**Working data:**
(** [wakeup1]: nobody waits any more. *)
Lemma ok_wake s i : sl_ok s -> t_pc (l_thr s i) = R_wake -> sl_ok (goto i R_unptable (wake_all s)).
Proof.
  intros [H1 H2 H3 H4 H5 H6 H7] Hpc.
  assert (Hlk : l_lk s = Some i) by (apply H1; by rewrite Hpc).
  assert (Hpt : l_pt s = Some i) by (apply H2; by rewrite Hpc).
  assert (HS : forall j, j <> i -> has_lk (t_pc (l_thr s j)) = false /\ has_pt (t_pc (l_thr s j)) = false).
  { intros j E. split; apply not_true_is_false; [rewrite H1|rewrite H2]; congruence. }
  pose proof (H5 i) as R5. unfold run_ok in R5. rewrite Hpc in R5.
  pose proof (H3 i) as S3. rewrite Hpc in S3.
  split; cbn [l_lk l_pt l_locked l_pid l_thr goto put wake_all].
  - intros j. destruct (decide (j = i)) as [->|E]; [by rewrite fupd_eq|]. rewrite fupd_ne, woken_pc by done. apply H1.
  - intros j. destruct (decide (j = i)) as [->|E]; [by rewrite fupd_eq|]. rewrite fupd_ne, woken_pc by done. apply H2.
  - intros j. destruct (decide (j = i)) as [->|E]; [by rewrite fupd_eq|]. rewrite fupd_ne, woken_pc by done. apply H3.
  - done.
  - intros j. destruct (decide (j = i)) as [->|E].
    + rewrite fupd_eq. unfold run_ok, woken. cbn. by destruct (t_run (l_thr s i)) eqn:Er; rewrite ?Er.
    + rewrite fupd_ne by done. specialize (H5 j). destruct (HS j E) as [HL HP]. unfold run_ok, woken in *.
      destruct (l_thr s j) as [[] [] []]; cbn in *; done.
  - intros j. destruct (decide (j = i)) as [->|E]; [by rewrite fupd_eq|]. rewrite fupd_ne, woken_pc by done. apply H6.
  - intros j. destruct (decide (j = i)) as [->|E]; [by rewrite fupd_eq|]. rewrite fupd_ne by done.
    specialize (H5 j). destruct (HS j E) as [HL HP]. unfold run_ok, woken, waits in *.
    destruct (l_thr s j) as [[] [] []]; cbn in *; done.
Qed.

Lemma free_None o : free o = true -> o = None.
Proof. by destruct o. Qed.

Lemma next_ok s s' i : sl_ok s -> next i s = Some s' -> sl_ok s'.
Proof.
  intros Hok Hn. pose proof Hok as [H1 H2 H3 H4 H5 H6 H7].
  pose proof (H1 i) as L. pose proof (H2 i) as P. pose proof (H3 i) as S. pose proof (H5 i) as R. pose proof (H6 i) as C.
  clear H1 H2 H3 H5 H6 H7. unfold next in Hn. unfold run_ok in R.
  destruct (t_pc (l_thr s i)) eqn:Hpc; cbn in L, P, S, R, C;
    destruct (t_run (l_thr s i)) eqn:Hr; try done;
    try (destruct (free _) eqn:Hf; [apply free_None in Hf|done]);
    injection Hn as <-.
  all: try by apply ok_clear.
  all: try by apply ok_wake.
  3: destruct (l_locked s) eqn:Hlo.
  all: unfold goto, put, set_lk, set_pt, set_sl; cbn [l_lk l_pt l_locked l_pid l_thr].
  all: apply sl_ok_upd; [done|..]; unfold waits; rewrite ?Hpc, ?Hr; cbn; try rewrite Hr; intuition congruence.
Qed.

Lemma killed_ok s s' i : sl_ok s -> killed i s = Some s' -> sl_ok s'.
Proof.
  intros Hok Hn. pose proof Hok as [H1 H2 H3 H4 H5 H6 H7].
  pose proof (H5 i) as R. pose proof (H6 i) as C. pose proof (H2 i) as P.
  unfold killed in Hn. destruct (t_run (l_thr s i)) eqn:Hr; try done.
  destruct (free _) eqn:Hf; [apply free_None in Hf|done]. injection Hn as <-. rewrite Hf in P.
  apply sl_ok_upd; [done|done|apply H1|done|by rewrite Hf|by left|..]; cbn; auto.
  - unfold run_ok in *. cbn. rewrite Hr in R. by destruct (t_pc (l_thr s i)), (t_chan (l_thr s i)); naive_solver.
  - unfold waits. cbn. by destruct (t_pc (l_thr s i)); auto.
Qed.

Lemma init_ok : sl_ok initsleeplock.
Proof. split; cbn; naive_solver. Qed.

Lemma lreach_ok s s' : sl_ok s -> lreach s s' -> sl_ok s'.
Proof.
  intros Hok Hr. induction Hr as [|s1 s2 _ IH [i Hs|i Hs]]; [done|by eapply next_ok|by eapply killed_ok].
Qed.

(** * Progress *)

(** A process in the lock's code, or with the lock, can take a step. *)
Definition can_go (s : lstate) : Prop := exists i s', t_pc (l_thr s i) <> Out /\ next i s = Some s'.

Lemma pt_holder_goes s i : sl_ok s -> l_pt s = Some i -> can_go s.
Proof.
  intros Hok Hp. apply (ok_pt s Hok) in Hp. exists i. unfold next.
  destruct (t_pc (l_thr s i)); try done; eexists; by split.
Qed.

Lemma lk_holder_goes s i : sl_ok s -> l_lk s = Some i -> can_go s.
Proof.
  intros Hok Hl. apply (ok_lk s Hok) in Hl. destruct (l_pt s) as [j|] eqn:Hp; [by eapply pt_holder_goes|].
  exists i. unfold next. rewrite Hp. destruct (t_pc (l_thr s i)); try done; eexists; by split.
Qed.

Lemma waking_goes s i : sl_ok s -> waking (t_pc (l_thr s i)) = true -> can_go s.
Proof.
  intros Hok Hw. apply (lk_holder_goes s i); [done|]. apply (ok_lk s Hok). by destruct (t_pc (l_thr s i)).
Qed.

Lemma owner_goes s : sl_ok s -> l_locked s = true -> can_go s.
Proof.
  intros Hok Hl. destruct (ok_pid s Hok Hl) as [i Hi].
  assert (Hs : has_sl (t_pc (l_thr s i)) = true) by by apply (ok_sl s Hok).
  destruct (l_lk s) as [j|] eqn:Hk; [by eapply lk_holder_goes|].
  exists i. unfold next. rewrite Hk. destruct (t_pc (l_thr s i)); try done; eexists; by split.
Qed.

Lemma inside_goes s i : sl_ok s -> t_pc (l_thr s i) <> Out -> can_go s.
Proof.
  intros Hok Hi. destruct (l_lk s) as [j|] eqn:Hk; [by eapply lk_holder_goes|].
  destruct (l_pt s) as [j|] eqn:Hp; [by eapply pt_holder_goes|].
  destruct (waits (l_thr s i)) eqn:Hw.
  - destruct (ok_waits s Hok i Hw) as [Hl|[j Hj]]; [by apply owner_goes|by eapply waking_goes].
  - exists i. pose proof (ok_run s Hok i) as R. unfold next, run_ok, waits in *. rewrite Hk, Hp.
    destruct (t_pc (l_thr s i)), (t_run (l_thr s i)); try done; eexists; by split.
Qed.

(** C23. Processes call [acquiresleep] and [releasesleep] on one lock, [kill] wakes
    some of them at any time, and their steps interleave in any order. Then at
    most one process has the sleep lock, and it is the one in lk->pid; no wakeup
    is lost: while a process sleeps on the lock, or is about to, another has the
    lock, or has released it and will call [wakeup1]; and there is no deadlock:
    while a process is inside, one of those inside can take a step. *)
Theorem sleep_locks_safe s : lreach initsleeplock s ->
  (forall i j, has_sl (t_pc (l_thr s i)) = true -> has_sl (t_pc (l_thr s j)) = true -> i = j) /\
  (forall i, has_sl (t_pc (l_thr s i)) = true -> l_locked s = true /\ l_pid s = Some i) /\
  (forall i, waits (l_thr s i) = true ->
    exists j, j <> i /\ (has_sl (t_pc (l_thr s j)) = true \/ waking (t_pc (l_thr s j)) = true)) /\
  (forall i, t_pc (l_thr s i) <> Out -> can_go s).
Proof.
  intros Hr. pose proof (lreach_ok _ _ init_ok Hr) as Hok. split_and!.
  - intros i j Hi Hj. apply (ok_sl s Hok) in Hi as [_ Hi], Hj as [_ Hj]. congruence.
  - intros i. apply (ok_sl s Hok).
  - intros i Hi. destruct (ok_waits s Hok i Hi) as [Hl|[j Hj]].
    + destruct (ok_pid s Hok Hl) as [j Hj].
      assert (Hs : has_sl (t_pc (l_thr s j)) = true) by by apply (ok_sl s Hok).
      exists j. split; [|by left]. intros ->. unfold waits in Hi. by destruct (t_pc (l_thr s i)).
    + exists j. split; [|by right]. intros ->. unfold waits in Hi. by destruct (t_pc (l_thr s i)).
  - intros i. by apply inside_goes.
Qed.

(** Process 0 has the lock; process 1 goes to sleep; process 0 starts to release. *)
Definition schedule (l : list nat) (s : lstate) : option lstate :=
  foldr (fun i k s => match next i s with Some s' => k s' | None => None end) Some l s.

Lemma schedule_reach l s s' : schedule l s = Some s' -> lreach s s'.
Proof.
  assert (G : forall s0, lreach s0 s -> schedule l s = Some s' -> lreach s0 s'); [|by apply G, lr_refl].
  revert s. induction l as [|i l IH]; cbn; intros s s0 H0 H; [by injection H as <-|].
  destruct (next i s) as [s1|] eqn:E; [|done]. eapply IH; [|exact H].
  eapply lr_step; [done|]. by eapply l_run.
Qed.

Definition asleep : list nat := [0;0;0;0; 1;1;1;1;1;1;1; 0;0;0]%nat.

Definition asleep_state : lstate := default initsleeplock (schedule asleep initsleeplock).

Lemma sleep_locks_safe_witness :
  t_run (l_thr asleep_state 1%nat) = SLEEPING /\ l_locked asleep_state = false /\
  waking (t_pc (l_thr asleep_state 0%nat)) = true /\ can_go asleep_state.
Proof.
  split; [vm_compute; reflexivity|]. split; [vm_compute; reflexivity|]. split; [vm_compute; reflexivity|].
  apply (sleep_locks_safe asleep_state) with (i := 1%nat).
  - apply (schedule_reach asleep). vm_compute. reflexivity.
  - vm_compute. discriminate.
Defined.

**Activity:**
Please copy, word for word, every line from the first line of the records through the line containing "assert (HS : forall", with both of those lines included and nothing else.

**Task solution:**
(** [wakeup1]: nobody waits any more. *)
Lemma ok_wake s i : sl_ok s -> t_pc (l_thr s i) = R_wake -> sl_ok (goto i R_unptable (wake_all s)).
Proof.
  intros [H1 H2 H3 H4 H5 H6 H7] Hpc.
  assert (Hlk : l_lk s = Some i) by (apply H1; by rewrite Hpc).
  assert (Hpt : l_pt s = Some i) by (apply H2; by rewrite Hpc).
  assert (HS : forall j, j <> i -> has_lk (t_pc (l_thr s j)) = false /\ has_pt (t_pc (l_thr s j)) = false).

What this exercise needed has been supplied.